■ **Source information**:
····················
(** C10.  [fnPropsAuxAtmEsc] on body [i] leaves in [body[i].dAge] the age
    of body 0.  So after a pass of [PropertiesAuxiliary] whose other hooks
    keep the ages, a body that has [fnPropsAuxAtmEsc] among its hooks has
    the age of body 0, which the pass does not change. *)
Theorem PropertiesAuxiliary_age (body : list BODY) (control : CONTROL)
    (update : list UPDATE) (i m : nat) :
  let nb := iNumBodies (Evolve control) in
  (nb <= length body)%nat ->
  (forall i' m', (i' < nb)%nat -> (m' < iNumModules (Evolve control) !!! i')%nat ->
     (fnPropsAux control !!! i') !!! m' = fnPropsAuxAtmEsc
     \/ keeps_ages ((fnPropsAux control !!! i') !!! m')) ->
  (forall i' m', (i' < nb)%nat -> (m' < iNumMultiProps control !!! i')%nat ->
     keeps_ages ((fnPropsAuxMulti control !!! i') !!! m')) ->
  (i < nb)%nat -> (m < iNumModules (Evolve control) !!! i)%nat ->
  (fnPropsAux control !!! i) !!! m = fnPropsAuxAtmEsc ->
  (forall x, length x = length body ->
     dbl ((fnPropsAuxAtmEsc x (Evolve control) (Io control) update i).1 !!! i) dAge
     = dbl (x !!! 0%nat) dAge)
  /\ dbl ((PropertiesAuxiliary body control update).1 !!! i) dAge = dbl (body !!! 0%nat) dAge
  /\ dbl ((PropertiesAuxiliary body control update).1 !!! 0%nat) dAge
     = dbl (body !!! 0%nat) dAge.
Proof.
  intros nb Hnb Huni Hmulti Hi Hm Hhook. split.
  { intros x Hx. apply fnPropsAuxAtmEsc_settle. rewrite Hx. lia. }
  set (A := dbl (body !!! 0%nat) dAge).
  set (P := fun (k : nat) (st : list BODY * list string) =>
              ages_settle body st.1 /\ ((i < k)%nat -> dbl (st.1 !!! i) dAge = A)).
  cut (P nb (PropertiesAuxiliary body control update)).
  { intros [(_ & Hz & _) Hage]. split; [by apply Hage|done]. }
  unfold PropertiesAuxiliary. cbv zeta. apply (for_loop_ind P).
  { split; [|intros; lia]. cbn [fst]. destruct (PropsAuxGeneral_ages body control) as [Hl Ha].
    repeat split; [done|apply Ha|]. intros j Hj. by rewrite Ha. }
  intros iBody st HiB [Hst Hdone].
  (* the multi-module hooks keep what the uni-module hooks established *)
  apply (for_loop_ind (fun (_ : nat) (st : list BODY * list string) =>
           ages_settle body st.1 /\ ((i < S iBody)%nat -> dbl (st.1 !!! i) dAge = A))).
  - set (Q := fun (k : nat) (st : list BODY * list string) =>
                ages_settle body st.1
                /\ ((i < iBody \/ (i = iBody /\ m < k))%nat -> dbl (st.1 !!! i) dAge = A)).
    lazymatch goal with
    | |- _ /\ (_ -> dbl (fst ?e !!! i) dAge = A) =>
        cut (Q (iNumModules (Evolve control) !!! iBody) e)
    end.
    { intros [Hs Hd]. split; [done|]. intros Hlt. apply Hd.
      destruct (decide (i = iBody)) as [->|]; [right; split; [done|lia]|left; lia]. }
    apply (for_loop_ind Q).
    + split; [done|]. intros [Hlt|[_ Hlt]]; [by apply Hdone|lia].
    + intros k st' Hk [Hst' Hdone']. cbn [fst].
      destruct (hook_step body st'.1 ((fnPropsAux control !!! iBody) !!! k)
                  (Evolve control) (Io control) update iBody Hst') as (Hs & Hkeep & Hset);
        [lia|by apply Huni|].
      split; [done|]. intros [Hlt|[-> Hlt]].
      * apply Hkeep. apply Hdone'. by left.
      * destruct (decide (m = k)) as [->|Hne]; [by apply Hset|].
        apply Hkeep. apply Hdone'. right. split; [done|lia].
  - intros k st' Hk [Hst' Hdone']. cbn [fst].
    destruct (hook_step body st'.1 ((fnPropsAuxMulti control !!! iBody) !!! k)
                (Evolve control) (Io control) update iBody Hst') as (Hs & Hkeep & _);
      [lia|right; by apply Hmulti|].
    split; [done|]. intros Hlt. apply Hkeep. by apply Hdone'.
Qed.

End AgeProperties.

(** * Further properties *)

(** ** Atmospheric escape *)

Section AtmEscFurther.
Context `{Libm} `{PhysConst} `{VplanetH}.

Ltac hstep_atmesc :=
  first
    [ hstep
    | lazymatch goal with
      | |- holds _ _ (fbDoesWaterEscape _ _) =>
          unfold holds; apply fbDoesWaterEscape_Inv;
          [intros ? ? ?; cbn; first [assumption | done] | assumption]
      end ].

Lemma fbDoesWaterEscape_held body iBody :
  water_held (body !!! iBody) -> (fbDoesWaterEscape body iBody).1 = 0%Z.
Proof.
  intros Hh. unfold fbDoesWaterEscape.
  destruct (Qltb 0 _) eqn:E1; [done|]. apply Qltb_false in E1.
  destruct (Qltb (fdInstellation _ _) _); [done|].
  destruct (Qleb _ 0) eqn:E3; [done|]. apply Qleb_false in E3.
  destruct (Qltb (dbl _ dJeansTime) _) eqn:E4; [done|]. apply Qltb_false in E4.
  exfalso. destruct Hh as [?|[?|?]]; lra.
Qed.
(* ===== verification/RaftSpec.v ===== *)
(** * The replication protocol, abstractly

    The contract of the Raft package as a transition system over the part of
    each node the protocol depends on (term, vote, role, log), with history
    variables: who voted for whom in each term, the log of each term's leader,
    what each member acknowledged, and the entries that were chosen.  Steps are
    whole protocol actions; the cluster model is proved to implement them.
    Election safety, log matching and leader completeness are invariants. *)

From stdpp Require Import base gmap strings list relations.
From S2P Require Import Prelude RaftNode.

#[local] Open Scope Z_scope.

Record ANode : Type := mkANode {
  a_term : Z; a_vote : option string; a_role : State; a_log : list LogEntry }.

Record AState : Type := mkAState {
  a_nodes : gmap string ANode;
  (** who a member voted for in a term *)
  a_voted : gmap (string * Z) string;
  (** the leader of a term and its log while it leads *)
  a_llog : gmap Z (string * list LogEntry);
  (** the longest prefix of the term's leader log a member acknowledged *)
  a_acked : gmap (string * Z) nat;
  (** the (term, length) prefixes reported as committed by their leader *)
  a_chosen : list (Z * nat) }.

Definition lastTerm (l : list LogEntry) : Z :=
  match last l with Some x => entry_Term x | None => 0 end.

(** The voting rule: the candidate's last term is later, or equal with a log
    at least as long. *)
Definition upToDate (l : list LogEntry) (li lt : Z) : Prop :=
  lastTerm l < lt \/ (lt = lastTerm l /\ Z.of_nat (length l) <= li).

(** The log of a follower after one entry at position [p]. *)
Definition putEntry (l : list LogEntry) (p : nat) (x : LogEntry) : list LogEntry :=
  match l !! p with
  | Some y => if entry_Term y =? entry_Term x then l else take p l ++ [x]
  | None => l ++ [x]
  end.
····················
■ **Exercise**: Set down precisely the lines above between the line holding "Section AtmEscFurther." and the line holding "Definition lastTerm (l", inclusive, and nothing beyond them.

■ **Exercise output**:
Section AtmEscFurther.
Context `{Libm} `{PhysConst} `{VplanetH}.

Ltac hstep_atmesc :=
  first
    [ hstep
    | lazymatch goal with
      | |- holds _ _ (fbDoesWaterEscape _ _) =>
          unfold holds; apply fbDoesWaterEscape_Inv;
          [intros ? ? ?; cbn; first [assumption | done] | assumption]
      end ].

Lemma fbDoesWaterEscape_held body iBody :
  water_held (body !!! iBody) -> (fbDoesWaterEscape body iBody).1 = 0%Z.
Proof.
  intros Hh. unfold fbDoesWaterEscape.
  destruct (Qltb 0 _) eqn:E1; [done|]. apply Qltb_false in E1.
  destruct (Qltb (fdInstellation _ _) _); [done|].
  destruct (Qleb _ 0) eqn:E3; [done|]. apply Qleb_false in E3.
  destruct (Qltb (dbl _ dJeansTime) _) eqn:E4; [done|]. apply Qltb_false in E4.
  exfalso. destruct Hh as [?|[?|?]]; lra.
Qed.
(* ===== verification/RaftSpec.v ===== *)
(** * The replication protocol, abstractly

    The contract of the Raft package as a transition system over the part of
    each node the protocol depends on (term, vote, role, log), with history
    variables: who voted for whom in each term, the log of each term's leader,
    what each member acknowledged, and the entries that were chosen.  Steps are
    whole protocol actions; the cluster model is proved to implement them.
    Election safety, log matching and leader completeness are invariants. *)

From stdpp Require Import base gmap strings list relations.
From S2P Require Import Prelude RaftNode.

#[local] Open Scope Z_scope.

Record ANode : Type := mkANode {
  a_term : Z; a_vote : option string; a_role : State; a_log : list LogEntry }.

Record AState : Type := mkAState {
  a_nodes : gmap string ANode;
  (** who a member voted for in a term *)
  a_voted : gmap (string * Z) string;
  (** the leader of a term and its log while it leads *)
  a_llog : gmap Z (string * list LogEntry);
  (** the longest prefix of the term's leader log a member acknowledged *)
  a_acked : gmap (string * Z) nat;
  (** the (term, length) prefixes reported as committed by their leader *)
  a_chosen : list (Z * nat) }.

Definition lastTerm (l : list LogEntry) : Z :=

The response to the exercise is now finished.